The account of Peters denial of Christ in vs. 69-75 brings the chapter to a close. The trial and crucifixion of Jesus and His internment in the tomb of Joseph of Arimathea takes up most of Ch. 27. The Lord was led away to Pilate that he might receive the sentence of death. Judas in the meantime was filled with remorse. He took the thirty pieces of silver and cast them on the ground before the priests in the temple, v.5, and went out and hanged himself. Pilate found much difficulty in fixing a sentence upon Jesus, which would make Him worthy of death. He finally tried to wash his hands of all responsibility as he literally took a basin of water and in their presence rinsed his hands, v.24. Jesus was finally led out and crucified between two thieves. At the time of His death darkness was over all the land even though it was the brightest time of the day, v.45. The veil of the temple was rent in two from top to bottom, v.51, and certain dead saints arose and appeared to many as god shook the earth with an earthquake, vs. 52-53.The body of Jesus was laid away by His good friends, and a stone was rolled against the entrance to the sepulcher and sealed with the official seal of those in authority. Early in the morning of the first day of the week the watching soldiers were terrified by the appearance of an angel who rolled the stone from the doorway, and sat upon it. They hurried off to the city and reported to the rulers of the Jews what had taken place. Seeing their powerlessness, the priests could do nothing but bribe the men to spread the report that the disciples of Christ had stolen His body while they slept, Ch. 28:2-4, and 11-15. Jesus came forth triumphant over death and met some of His disciples, and arranged with them for the whole group to see Him at an appointed place in Galilee, vs. 9-10.
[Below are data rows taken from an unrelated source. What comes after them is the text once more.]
Lemma steps_start_on_strand h e w v :
  Viewed v w -> v_inv limit v ->
  wp (start_on_strand cfg h) e w (fun _ => Steps v) (fun _ => Steps v).
Proof.
  intros H Hinv. unfold start_on_strand, state, clear_diagnostics. do 2 eff_step.
  rewrite (viewed_state _ _ H).
  assert (Hstutter : Steps v w) by (unfold Steps; rewrite H; constructor).
  case_bool_decide; [by apply steps_complete_on|]. eff_step; [by apply steps_complete_on|].
  assert (Hst : v_state v = listener_state.idle \/ v_state v = listener_state.stopped).
  { apply andb_false_iff in Heqb. rewrite !negb_false_iff, !bool_decide_eq_true in Heqb. done. }
  destruct (vi_rest _ _ Hinv Hst) as (Hss & Hp & Ho).
  do 7 eff_step. apply wp_transition_to. eff_step.
  eapply wp_open_acceptor; [apply viewed_enter, H | done |].
  intros ec w1 o H1 Ho1. eff_step.
  { eff_step. eapply wp_pres; [eapply pres_complete_on, viewed_insensitive | exact H1 | |].
    - intros [] w2 H2. eapply steps_refines; [apply refines_finish | exact H2 |].
      by apply (vs_start_failed limit v o).
    - intros x w2 H2. unfold Steps. rewrite H2. by apply (vs_start_interrupted limit v o). }
  rewrite Ho1 in H1 by done. do 2 eff_step. eff_step.
  apply (wp_nothrow (Viewed (v_set_open true (v_set_state listener_state.starting v)))); [|done|].
  { intros ????. by eff_step; eff_step. }
  intros [] w2 H2. eff_step. eapply wp_accept_next; [exact H2 | |].
  - intros accept_ec w3 H3 Hec. eff_step.
    + destruct Hec as [Hec|Hec]; [congruence|]. apply steps_complete_on. unfold Steps.
      rewrite H3, Hec. by apply (vs_start_accept_failed limit v).
    + eff_step. apply wp_transition_to. apply steps_complete_on. unfold Steps.
      rewrite (viewed_enter _ _ _ _ H3). by apply (vs_started limit _ v).
  - intros x w3 H3 [E|E]; unfold Steps; rewrite H3, E.
    + by apply (vs_start_accept_failed limit v).
    + by apply (vs_start_interrupted limit v true).
Qed.
Lemma viewed_steps v w : Viewed v w -> Steps v w.
Proof. intros H. unfold Steps. rewrite H. constructor. Qed.

Lemma steps_pres {A} (m : AM A) e w v :
  (forall v, pres (Viewed v) m) -> Viewed v w -> wp m e w (fun _ => Steps v) (fun _ => Steps v).
Proof. intros Hm H. eapply wp_pres; [apply Hm | exact H | |]; auto using viewed_steps. Qed.

Lemma steps_nothrow {A} (m : AM A) e w v :
  (forall v, nothrow (Viewed v) m) -> Viewed v w -> wp m e w (fun _ => Steps v) (fun _ => Steps v).
Proof. intros Hm. apply steps_pres. intros v'. apply nothrow_pres, Hm. Qed.

(** A task that is not an accept completion leaves the queue. *)
Lemma viewed_dequeue i ex t w :
  w_queue w !! i = Some (ex, t) -> accept_task (ex, t) = false ->
  Viewed (view_of w) (set_w_queue (remove_at i (w_queue w)) w).
Proof.
  intros Hi Ht. unfold Viewed, view_of. simpl.
  by rewrite (countb_remove_at accept_task _ _ _ Hi), Ht.
Qed.

Lemma view_dequeue_accept i ex ec w :
  w_queue w !! i = Some (ex, TExt (TAccepted ec)) ->
  (0 < v_ops (view_of w))%nat /\
  view_of (ext_update (set_m_accept_pending false) (set_w_queue (remove_at i (w_queue w)) w)) =
    v_take (view_of w).
Proof.
  intros Hi. unfold view_of, v_take. simpl. rewrite (countb_remove_at accept_task _ _ _ Hi). simpl.
  split; [lia|done].
Qed.

Lemma steps_run_task t e w v :
  accept_task (listener_strand, t) = false -> Viewed v w -> v_inv limit v ->
  wp (run_task cfg t) e w (fun _ => Steps v) (fun _ => Steps v).
Proof.
  intros Ht H Hinv. destruct t as [h|id h|id| |on h ec|[]]; simpl; try done.
  - unfold run_start, clear_slot. do 4 eff_step. eff_step.
    + apply steps_complete_on. by apply viewed_steps.
    + by apply steps_start_on_strand.
  - apply steps_pres; [|done]. intros v'. apply pres_run_wait, _.
  - apply steps_pres; [|done]. intros v'. apply pres_cancel_wait, _.
  - unfold stop_on_strand. eapply steps_refines; [apply refines_begin_stop | exact H | constructor].
  - apply steps_pres; [|done]. intros v'. apply pres_run_dispatch, _.
  - by apply steps_retry_timer_expired.
  - apply steps_nothrow; [|done]. intros v'. apply nt_shutdown_deadline.
  - by apply steps_session_finished.
  - apply steps_nothrow; [|done]. intros v'. by apply conn_start; apply _.
  - apply steps_nothrow; [|done]. intros v'. by apply conn_run_request_stop; apply _.
  - apply steps_nothrow; [|done]. intros v'. by apply conn_run_force_close; apply _.
Qed.

Lemma view_complete_io i op ec w :
  a_io (w_ext w) !! i = Some op ->
  Viewed (view_of w)
    (set_w_queue (w_queue w ++ [(listener_strand, TExt (io_completion op ec))])
       (ext_update (set_a_io (remove_at i (a_io (w_ext w)))) w)).
Proof.
  intros Hi. unfold Viewed, view_of. simpl. f_equal.
  rewrite (countb_remove_at is_accept _ _ _ Hi), countb_app, countb_cons, countb_nil.
  destruct op; simpl; lia.
Qed.

Lemma steps_exec a e w :
  v_inv limit (view_of w) ->
  wp (exec cfg a) e w (fun _ => Steps (view_of w)) (fun _ => Steps (view_of w)).
Proof.
  intros Hinv. assert (H : Viewed (view_of w) w) by done.
  destruct a as [ex al sl|ex al sl| |op ty|i ec|c x ec|i|value|id]; simpl.
  - apply steps_pres; [|done]. intros v. apply pres_do_async_start, _.
  - apply steps_pres; [|done]. intros v. apply pres_do_async_wait, _.
  - apply steps_nothrow; [|done]. intros v. apply nt_request_stop, _.
  - apply steps_nothrow; [|done]. intros v. apply nt_emit_cancellation, _.
  - unfold complete_io, get_ext, modify_ext. do 2 eff_step. eff_step; [|eff_step; by apply viewed_steps].
    do 3 eff_step. apply viewed_steps.
    exact (view_complete_io i _ (if is_accept _ then ec else success) w Heqo).
  - apply steps_nothrow; [|done]. intros v. by apply conn_session_completes; apply _.
  - unfold run_posted. do 2 eff_step. eff_step; [|eff_step; by apply viewed_steps].
    destruct p as [ex t]. do 2 eff_step. destruct (accept_task (ex, t)) eqn:Ht.
    + destruct t as [| | | | |[]]; try done. destruct (view_dequeue_accept _ _ _ _ Heqo) as [Ho Hv].
      by apply steps_accepted.
    + apply steps_run_task; [by destruct t as [| | | | |[]] | by eapply viewed_dequeue | done].
  - unfold update_registry. eff_step. by apply viewed_steps.
  - unfold update_registry. eff_step. by apply viewed_steps.
Qed.
End Refinement.

(** ** Reachable listeners *)

Lemma initial_view cfg registry w :
  make_listener cfg registry = inr w ->
  valid_acceptor_options (c_options cfg) /\
  view_of w = mk_view listener_state.idle 0 false [] false 0.
Proof.
  unfold make_listener. destruct (validate_acceptor_options _) as [|[]] eqn:Hv; [done|].
  intros [= <-]. split; [by apply validate_acceptor_options_ok | done].
Qed.

Section Reachable.
Variable cfg : config.
Hypothesis Hrange : options_in_range (c_options cfg).

Abbreviation limit := (max_active_sessions (c_options cfg)).

Lemma limit_range registry w : make_listener cfg registry = inr w -> 0 < limit < u64_modulus.
Proof.
  intros [[] _]%initial_view. destruct Hrange as (_ & _ & ? & _). lia.
Qed.

Lemma step_refines_view ok w w' :
  v_inv limit (view_of w) -> step cfg ok w w' -> v_step limit (view_of w) (view_of w').
Proof.
  intros Hinv Hs. destruct Hs as [e a w1 w2 _ E | e a w1 w2 x _ E];
    pose proof (steps_exec cfg a e w1 Hinv) as H; unfold wp in H; by rewrite E in H.
Qed.

Lemma reach_view ok registry n w :
  reach cfg ok registry n w -> 0 < limit < u64_modulus /\ v_inv limit (view_of w).
Proof.
  induction 1 as [w Hw | n w w' _ [Hl IH] Hs].
  - split; [by eapply limit_range|]. destruct (initial_view _ _ _ Hw) as [Hv ->].
    pose proof (limit_range _ _ Hw). constructor; simpl; try done; lia.
  - split; [done|]. eapply v_inv_step; [done..|]. by eapply step_refines_view.
Qed.

Lemma reach_busy ok registry n w : reach cfg ok registry n w -> v_busy (view_of w).
Proof.
  induction 1 as [w Hw | n w w' Hr IH Hs].
  - destruct (initial_view _ _ _ Hw) as [_ ->]. by apply v_busy_other.
  - eapply v_busy_step; [exact IH|]. eapply step_refines_view; [|exact Hs]. by eapply reach_view.
Qed.
End Reachable.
When Jesus and His disciples met in Galilee He told them that all power was given unto Him in heaven and in earth. They were then commissioned to go and teach all nations, and to baptize believers in the name of the Father, and of the Son, and of the Holy Ghost, teaching them to observe all things whatsoever He had commanded them, vs. 16-20. His own presence would be with them, thus making the work a mutual cooperation in service. To all who have answered this call wonderful results have followed their ministry, and to all who will yet make the surrender unto such a service will be granted a like blessing, even His own presence unto the end of the age.